§ HOW TO COMPLETE THIS TASK: Each line in the records below, from the one that contains "(** The digest" to the one that contains "Definition unchanged (f", should be reproduced exactly, the first and last included.

RECORDS FOR THIS EXERCISE: Begin

(* ===== verification/DigestSpecs.v ===== *)
(** * Content digests and snapshots

    What a digest call returns, that it agrees with the policy of the source and
    that later calls return the same digest; and what a snapshot identifies. *)

From S2P Require Import Prelude Errors Cancel Tensor Identity Order Limits Quantization Cast.
From S2P Require Import FileReader Inventory Gguf ReaderSpecs GgufSpecs Json.
From S2P Require Import Safetensors Checkpoint CheckpointSpecs.
From Stdlib Require Strings.String.
Local Open Scope N_scope.

Section Digests.
Context (sha256 : bytes -> bytes).

(** ** Hashing *)

Lemma hash_loop_spec f fuel : file_wf f -> forall offset hashed,
  offset <= open_size f -> open_size f - offset <= N.of_nat fuel * DIGEST_BUFFER_BYTES ->
  wp (hash_loop fuel f offset hashed) (fun r =>
    match r with
    | Ok bs => bs = hashed ++ slice (contents (handle_file (handle f))) offset (open_size f - offset)
    | Err _ => ~ file_readable (handle_file (handle f)) (open_size f)
    | Panic => False
    end).
Proof using Type.
  intros Hf. pose proof (wf_size f Hf) as Hu.
  induction fuel as [|fuel IH]; intros offset hashed Ho Hfuel; cbn [hash_loop];
    (destruct (N.leb_spec (open_size f) offset) as [Hle|Hlt];
      [apply wp_ret; by rewrite (proj2 (N.sub_0_le _ _) Hle), slice_0, app_nil_r|]); [lia|].
  apply wp_bind, wp_check, wp_bind, wp_lift. unfold unchecked_sub. rewrite (proj2 (N.leb_le _ _) Ho).
  set (amount := N.min (open_size f - offset) DIGEST_BUFFER_BYTES).
  assert (0 < amount /\ offset + amount <= open_size f /\ amount <= DIGEST_BUFFER_BYTES) as (Ha & Hb & Hc)
    by (unfold amount, DIGEST_BUFFER_BYTES; lia).
  apply wp_bind, wp_lift. rewrite (proj2 (usize_try_from_Ok _ _))
    by (split; [done|]; assert (DIGEST_BUFFER_BYTES <= usize_MAX) by done; lia).
  apply wp_bind, wp_lift. pose proof (read_exact_at_spec _ offset amount (wf_file f Hf)) as Hx.
  destruct (read_exact_at _ offset amount) as [block|e|]; [| |done].
  2: { intros (Hr & Hs & _). destruct Hx as [?|[?|?]]; [done|lia|lia]. }
  destruct Hx as [-> _]. apply wp_bind, wp_lift. rewrite checked_add_ok by lia. cbn [ok_or].
  eapply wp_mono; [apply IH; [lia|]|].
  { unfold amount, DIGEST_BUFFER_BYTES in *. lia. }
  intros [bs|e|]; try done. intros ->. rewrite <-app_assoc, <-slice_app. do 2 f_equal. lia.
Qed.

Lemma digest_fuel_enough size : size <= N.of_nat (digest_fuel size) * DIGEST_BUFFER_BYTES.
Proof using Type.
  unfold digest_fuel. rewrite N2Nat.id.
  pose proof (N.mul_succ_div_gt size DIGEST_BUFFER_BYTES ltac:(done)).
  rewrite N.add_1_r, N.mul_comm. lia.
Qed.

(** ** Digests *)

(** The bytes a file is opened over. *)
Definition file_bytes (f : OpenFile) : bytes := slice (contents (handle_file (handle f))) 0 (open_size f).

(** The digest of the policy: a trusted one, or the one of the bytes, which a
    declared digest must equal. *)
Definition digest_matches (f : OpenFile) (d : ContentDigest) : Prop :=
  match digest_policy (Checkpoint.source f) with
  | TrustExternal trusted | TrustRetained trusted => d = trusted
  | VerifyOnDemand expected => d = from_bytes (sha256 (file_bytes f)) /\ d = expected
  | ComputeOnDemand => d = from_bytes (sha256 (file_bytes f))
  end.

Definition digest_cached (f : OpenFile) : Prop := forall d, digest_cell f = Some d -> digest_matches f d.

(** The file can be read and has not changed. *)
Definition unchanged (f : OpenFile) : Prop :=
  file_readable (handle_file (handle f)) (open_size f) /\
  forall n, exists m, metadata_at (handle f) n = Ok m /\ FileStamp_from_metadata m = stamp f.

Lemma digest_matches_unique f d d' : digest_matches f d -> digest_matches f d' -> d = d'.
Proof using Type. unfold digest_matches. destruct (digest_policy _); naive_solver. Qed.

Lemma set_digest_wf d f : file_wf f -> file_wf (set_digest d f).
Proof using Type. by intros [? ? ? ? ?]. Qed.

Lemma set_digest_same d f : same_file f (set_digest d f).
Proof using Type. done. Qed.

(** Whether a digest may be refused. *)
Definition metadata_quiet (f : OpenFile) : Prop := forall n, metadata_at (handle f) n <> Panic.

Lemma content_digest_spec f :
  file_wf f -> metadata_quiet f -> digest_cached f ->
  wp (content_digest sha256 f) (fun r =>
    match r with
    | Ok (d, f') => digest_matches f d /\ same_file f f' /\ mapping_cell f' = mapping_cell f /\
        digest_cell f' = Some d
    | Err _ => unchanged f -> forall d, ~ digest_matches f d
    | Panic => False
    end).
Proof using Type.
  intros Hf Hm Hc. unfold content_digest. apply wp_bind, wp_check.
  destruct (digest_cell f) as [d|] eqn:Ed; [by apply wp_ret; split_and!; try apply Hc|].
  assert (forall expected,
    wp (hashed ← hash_loop (digest_fuel (open_size f)) f 0 [];
        _ ← check;
        metadata ← file_metadata (handle f);
        _ ← lift (reject (negb (bool_decide (FileStamp_from_metadata metadata = stamp f))) Integrity);
        let digest := from_bytes (sha256 hashed) in
        _ ← lift (reject (expected digest) Integrity);
        mret (digest, set_digest digest f))
      (fun r => match r with
       | Ok (d, f') => d = from_bytes (sha256 (file_bytes f)) /\ expected d = false /\ same_file f f' /\
           mapping_cell f' = mapping_cell f /\ digest_cell f' = Some d
       | Err _ => unchanged f -> expected (from_bytes (sha256 (file_bytes f))) = true
       | Panic => False end)) as Hhash.
  { intros expected. apply wp_bind. eapply wp_mono; [apply hash_loop_spec; [done|lia|]|].
    { rewrite N.sub_0_r. apply digest_fuel_enough. }
    intros [hashed|e|]; [|by intros Hno [? _]|done]. intros ->. rewrite N.sub_0_r. cbn [app].
    apply wp_bind, wp_check, wp_bind. intros env t. unfold file_metadata. pose proof (Hm t) as Hmt.
    destruct (metadata_at (handle f) t) as [m|e|] eqn:Em; [| |done].
    2: { left. intros [_ Hst]. destruct (Hst t) as (m & Hm' & _). congruence. }
    split; [lia|]. apply wp_bind, wp_lift. case_bool_decide as Hs; cbn [negb reject].
    2: { intros [_ Hst]. destruct (Hst t) as (m' & Hm' & ?). congruence. }
    apply wp_bind, wp_lift. fold (file_bytes f).
    destruct (expected (from_bytes (sha256 (file_bytes f)))) eqn:Ex; cbn [reject]; [done|]. apply wp_ret.
    by split_and!. }
  unfold digest_matches. destruct (digest_policy (Checkpoint.source f)) as [|expected|trusted|trusted].
  - eapply wp_mono; [apply (Hhash (fun _ => false))|]. intros [[d f']|e|]; [naive_solver| |done].
    by intros Hno ?%Hno.
  - eapply wp_mono; [apply (Hhash (fun d => negb (bool_decide (d = expected))))|].
    intros [[d f']|e|]; [| |done].
    + intros (-> & Hx & ?). by apply negb_false_iff, bool_decide_eq_true in Hx.
    + intros Hno Hu%Hno. apply negb_true_iff, bool_decide_eq_false in Hu. naive_solver.
  - by apply wp_ret.
  - by apply wp_ret.
Qed.

(** ** Snapshots *)

(** The identity of a list of files with their digests. *)
Definition snapshot_of (records : list FileRecord) (ds : list ContentDigest) : SnapshotId :=
  {| snapshot_digest := digest_hash sha256 SNAPSHOT_DOMAIN
       [SNAPSHOT_PREFIX ++ concat (zip_with identity_entry records ds)] |}.

(** The cells of a checkpoint hold what its policies promise. *)
Record settled (c : Checkpoint) : Prop := {
  settled_quiet : Forall metadata_quiet (open_files c);
  settled_digests : Forall digest_cached (open_files c);
  settled_snapshot s : snapshot c = Some s -> exists ds,
    Forall2 digest_matches (open_files c) ds /\ s = snapshot_of (files (inventory c)) ds
}.

Definition digested (f : OpenFile) (d : ContentDigest) (f' : OpenFile) : Prop :=
  digest_matches f d /\ same_file f f' /\ mapping_cell f' = mapping_cell f /\ digest_cell f' = Some d.

Lemma digested_wf f d f' : digested f d f' -> file_wf f -> file_wf f'.
Proof using Type.
  intros (_ & (H1 & H2 & H3 & H4 & H5) & Hm & _) [? ? ? ? ?].
  split; rewrite ?H3, ?H4, ?Hm; eauto.
Qed.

RECORDS FOR THIS EXERCISE: End

§ TASK ANSWER:
(** The digest of the policy: a trusted one, or the one of the bytes, which a
    declared digest must equal. *)
Definition digest_matches (f : OpenFile) (d : ContentDigest) : Prop :=
  match digest_policy (Checkpoint.source f) with
  | TrustExternal trusted | TrustRetained trusted => d = trusted
  | VerifyOnDemand expected => d = from_bytes (sha256 (file_bytes f)) /\ d = expected
  | ComputeOnDemand => d = from_bytes (sha256 (file_bytes f))
  end.

Definition digest_cached (f : OpenFile) : Prop := forall d, digest_cell f = Some d -> digest_matches f d.

(** The file can be read and has not changed. *)
Definition unchanged (f : OpenFile) : Prop :=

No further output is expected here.